An Interesting Read: Is Liberalism Good for Your Health?

Since I have been too busy lately to write an in depth article about local political issues, I am once again posting another interesting article about a new ” political epidemiology” study.

Chris Mooney wrote an article on Mother Jones1 about a new study that claims that there is a relationship between a state’s political outlook and the residents health.  Mooney writes:

The paper2—recently published in the journal Social Science and Medicine by political scientist Mitchel Herian of the University of Nebraska-Lincoln and his colleagues—looks at how each US state fares when it comes to the health of its residents. And they find that “the presence of a more liberal government is related to a higher rate of reported health, a lower rate of reported smoking, lower BMI, and fewer numbers of days with poor health.”……..

Why might liberal states have healthier residents? The hypothesis that Herian’s paper set out to test is quite simple: Democratic or liberal states do more to make their populations healthier—for example, through spending more on health care programs and general social safety net programs. And those policies work, or at least mostly work; hence, their populations are indeed healthier. “We’re definitely talking about the election of Democrats leading to better health outcomes because they adopt policies designed to lead to the better well being of individuals,” says Herian. (Conservatives: Before you cite the Oregon Medicaid study to claim that these types of program don’t actually work to make people healthier, see here.)

The chart below shows the relationship between the politics of a state and how the residents perceive their health

general-health (1)

Mooney describes how the data was collected:

To determine a state’s level of liberalism, the researchers used an index that takes into account factors ranging from how interest groups like the NRA and Americans for Democratic Action rate the state’s congressional representatives to the composition of the state legislature.)

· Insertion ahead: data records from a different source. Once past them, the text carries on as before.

(* ===== verification/PqRuntime.v ===== *)
(** * The healing runtime of one edge ([SparsePqHealingState] of
      [src/src/handlers/pqHealingRuntime.ts])

    The controller around the healing machine: it seals every record into a
    control frame, keeps the one frame that waits for an answer with its retry
    budget, remembers the last inbound frame with the response to resend, and
    hands out the root for message keys.

    A runtime under mutation is the private clone of one transaction, so its
    asynchronous methods run without other calls in between: they call the
    machine's methods run to completion.  [coins] and [nonce] are what the
    random generator returned for the backend and the frame. *)

From Stdlib Require Import String.
From S2P Require Import Prelude Bytes Constants Crypto PqMessageKey RoomPolicy MlKem PqRecord PqMachine.
From S2P Require Import PqInvariant PqSnapshot PqProtocol WireFrames PqFrame.
Local Open Scope Z_scope.
Local Open Scope list_scope.

Definition PQ_HEAL_AFTER_MESSAGES : Z := 64.
Definition PQ_HEAL_AFTER_MS : Z := 24 * 60 * 60 * 1000.
Definition PQ_HEAL_RETRY_MS : Z := 5000.
Definition PQ_HEAL_MAX_RETRIES : Z := 8.

Inductive PqHealingOutboxKind := kind_offer | kind_advance.
#[export] Instance PqHealingOutboxKind_eq_dec : EqDecision PqHealingOutboxKind.
Proof. solve_decision. Defined.

Record PqHealingOutbox := {
  ob_kind : PqHealingOutboxKind; ob_frame : bytes; ob_attempts : Z; ob_nextRetryAt : Z }.
Record PqHealingControlResult := { cr_dispatch : option bytes; cr_changed : bool }.

Inductive RuntimeFailure :=
  | state_destroyed | mode_disagrees | wrong_length | unsafe_uint | message_overflow
  | not_due | no_outbox | budget_exhausted | unexpected_ack | unexpected_advance
  | adopt_self | adopt_other_edge | outbox_disagrees | offer_cache_unmatched
  | ack_cache_unpaired | caches_exclusive
  | u8_range | u16_range | u32_range | counter_range | over_budget | empty_field
  | bad_checkpoint_length | truncated | field_over_budget | trailing_bytes | field_missing
  | unknown_phase | unknown_suite | invalid_turn | bad_outbox | too_many_keys | bad_cache_key
  | bad_magic | bad_version | suite_disagrees | wrong_direction | reserved_not_zero
  | counters_unsafe | other_edge.
Inductive RuntimeThrow :=
  | RuntimeError (what : RuntimeFailure)
  | HealingFailure (e : PqError)
  | FrameFailure (e : ControlError).
#[export] Instance RuntimeFailure_eq_dec : EqDecision RuntimeFailure.
Proof. solve_decision. Defined.

#[export] Instance RoomPqMode_eq_dec : EqDecision RoomPqMode.
Proof. solve_decision. Defined.

(** The fields that never change. *)
Record EdgeConfig := {
  e_pqMode : RoomPqMode; e_rootSuite : RatchetRootSuite; e_suite : MlKemSuiteDescriptor;
  e_binding : bytes; e_outboundDirection : string; e_inboundDirection : string }.
(* ===== verification/PqRuntimeInv.v ===== *)
(** * Invariant and duplicate handling of the healing runtime

    Every operation of [SparsePqHealingState] that returns keeps
    [runtime_inv], cloning gives an equal runtime, and what the runtime does
    with a control frame it has seen before. *)

From Stdlib Require Import String.
From S2P Require Import Prelude Bytes Constants Crypto PqMessageKey RoomPolicy MlKem PqRecord PqMachine.
From S2P Require Import PqInvariant PqSnapshot PqProtocol WireFrames PqFrame PqRuntime.
From stdpp Require Import relations.
Local Open Scope Z_scope.
Local Open Scope list_scope.

Section Invariant.
Context {C : LibCrypto} {B : MlKemBackend}.
Implicit Types (s : SparsePqHealingState) (m : machine).

(** The clock leaves room for the next retry deadline. *)
Definition clock_ok (now : Z) : Prop := 0 <= now /\ now + PQ_HEAL_RETRY_MS <= MAX_SAFE_INTEGER.

Lemma new_runtime_inv mode suite binding root turn b now s :
  new_runtime mode suite binding root turn b now = Ok s -> runtime_inv s.
Proof.
  unfold new_runtime. intros H. binds H. destruct (directions b) as [out inb] eqn:Hd.
  destruct (getMlKemSuite _) as [su|] eqn:Hs; [|done]. apply Ok_inj in H, E2. subst x s.
  apply require_ok in E, E0, E1, E4. apply bool_decide_eq_true in E. apply map_err_ok in E3.
  pose proof (new_machine_inv _ _ _ _ _ _ _ _ E3) as Hm.
  apply new_machine_fields in E3 as ->. unfold isSafeUint in E4.
  apply andb_true_iff in E4 as [?%Z.leb_le ?%Z.leb_le].
  split; cbn; try done.
  - split_and!; [done|done|by exists b].
  - unfold coherent. cbn. split_and!; try done. by left.
Qed.
(** Reading on from a field that is known. *)
Lemma reads_inv {A D} (r : reader A) (f : A -> reader D) a e rest d :
  reads r a e -> fst ((r ≫= f) (e ++ rest)) = Ok d -> fst (f a rest) = Ok d.
Proof. intros H. unfold mbind, M_bind. by rewrite H. Qed.
Lemma require_inv {D} c e (r : reader D) x d :
  fst ((mrequire c e;; r) x) = Ok d -> c = true /\ fst (r x) = Ok d.
Proof. destruct c; [done|]. cbn. discriminate. Qed.
Lemma lift_inv {A D} (r : result RuntimeThrow A) (f : A -> reader D) x d :
  fst ((a ← lift r; f a) x) = Ok d -> exists a, r = Ok a /\ fst (f a x) = Ok d.
Proof. destruct r as [a|]; [by exists a|]. cbn. discriminate. Qed.

(** A checkpoint only restores on the edge and in the role it was taken
    for: with any other room mode, root suite, binding or direction it is
    refused, so one edge's state can never be loaded for another. *)
Theorem checkpoint_bound_to_edge s keys out mode suite binding b s1 : runtime_inv s -> keys_ok keys ->
  serialize keys s = (Ok out, s) -> restore_runtime out mode suite binding b = Ok s1 ->
  mode = e_pqMode (st_edge s) /\ suite = e_rootSuite (st_edge s) /\ binding = e_binding (st_edge s) /\
  b = amInitiator_of (st_edge s).
Proof.
  intros Hs Hk Hser H. destruct (encode_runs s keys Hs Hk) as (tag & snap & Hsnap & Hser' & Hl & Hb & Hps & Htag & Ht & _).
  rewrite Hser in Hser'. injection Hser' as ->. clear Hser.
  unfold restore_runtime in H. binds H. clear H. unfold read_all in E0. binds E0. clear E1.
  unfold readState, enc_state in E0. pose proof (ri_healed _ Hs). pose proof (ri_messages _ Hs).
  apply reads_inv with (a := EDGE_MAGIC) in E0; [|by apply reads_take]. apply require_inv in E0 as [_ E0].
  apply reads_inv with (a := EDGE_FORMAT_VERSION) in E0; [|by apply reads_u8]. apply require_inv in E0 as [_ E0].
  apply reads_inv with (a := tag) in E0; [|apply reads_u8; lia].
  apply lift_inv in E0 as (ps & Hps' & E0). rewrite Htag in Hps'. injection Hps' as <-.
  apply require_inv in E0 as [Hmode%Z.eqb_eq E0]. apply require_inv in E0 as [Hsuite%bool_decide_eq_true E0].
  apply reads_inv with (a := if amInitiator_of (st_edge s) then 1 else 2) in E0;
    [|apply reads_u8; by destruct (amInitiator_of _)]. apply require_inv in E0 as [Hdir%Z.eqb_eq E0].
  apply reads_inv with (a := 0) in E0; [|by apply reads_u8]. apply require_inv in E0 as [_ E0].
  apply reads_inv with (a := st_lastHealedAt s) in E0; [|by apply reads_u64, safe_u64].
  apply reads_inv with (a := st_messagesSinceHealing s) in E0; [|by apply reads_u64, safe_u64].
  apply require_inv in E0 as [_ E0].
  apply reads_inv with (a := s_binding snap) in E0;
    [|apply reads_take; rewrite Hb, <- (ri_binding _ Hs); apply Hs].
  apply require_inv in E0 as [Hbind%bytesEqual_spec _].
  assert (mode = e_pqMode (st_edge s)) as -> by (by destruct mode, (e_pqMode (st_edge s))).
  destruct (ri_edge _ Hs) as (Hroot & _). split_and!; [done|congruence|congruence|].
  by destruct b, (amInitiator_of (st_edge s)).
Qed.
End Roundtrip.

For health data, meanwhile, Herian and his colleagues used the Centers for Disease Control and Prevention’s 2010 Behavioral Risk Factor Surveillance System (BRFSS), a vast survey that gave the study a sample size of over 450,000 people. One question in the BRFSS asks people about their “general health”: Individuals are asked to rate their health on a scale of 1 to 5, from “poor” to “excellent.” The average state scores on this question are plotted above. As you can see, while there are some exceptions, the pattern is pretty clear overall: Liberal states tend to fare better on this health measure, and many conservative states do worse.

This liberalism-health trend also holds to be true when the amount of sick days are analyzed.

poor-health (1)

Mooney goes on to say that he understands correlation does not necessarily signify causation, and that Herian and his colleagues controlled for other issues that may bias the analysis.

Read the Mother Jones article and the original Social Science and Medicine paper for more info.

I find these sort of  studies fascinating.  Data taken in mass always has some information that can be valuable.  Although I don’t think a couple of data points should ever be used to justify a point of view, such as looking at the state of Connecticut versus Oklahoma only…this would not tell you very much…no trend really could be identified.  When looking at all the states together on one chart shows a nice trend.

This may not be breaking science, but in this day and age of the ongoing debate over the benefits of Obamacare and the program’s medicaid expansion, this study supports the notion that liberal government programs may indeed lead to a healthier population.

multitudo sapientium sanitas orbis



1Chris Mooney, “Is Liberalism Good for Your Health?”.  Mother Jones, March 25, 2014.

2Mitchel N. Herian, et al, “Social capital, ideology, and health in the United States“.  Social Science and Medicine, vol 105, March 2014, pg 30-37.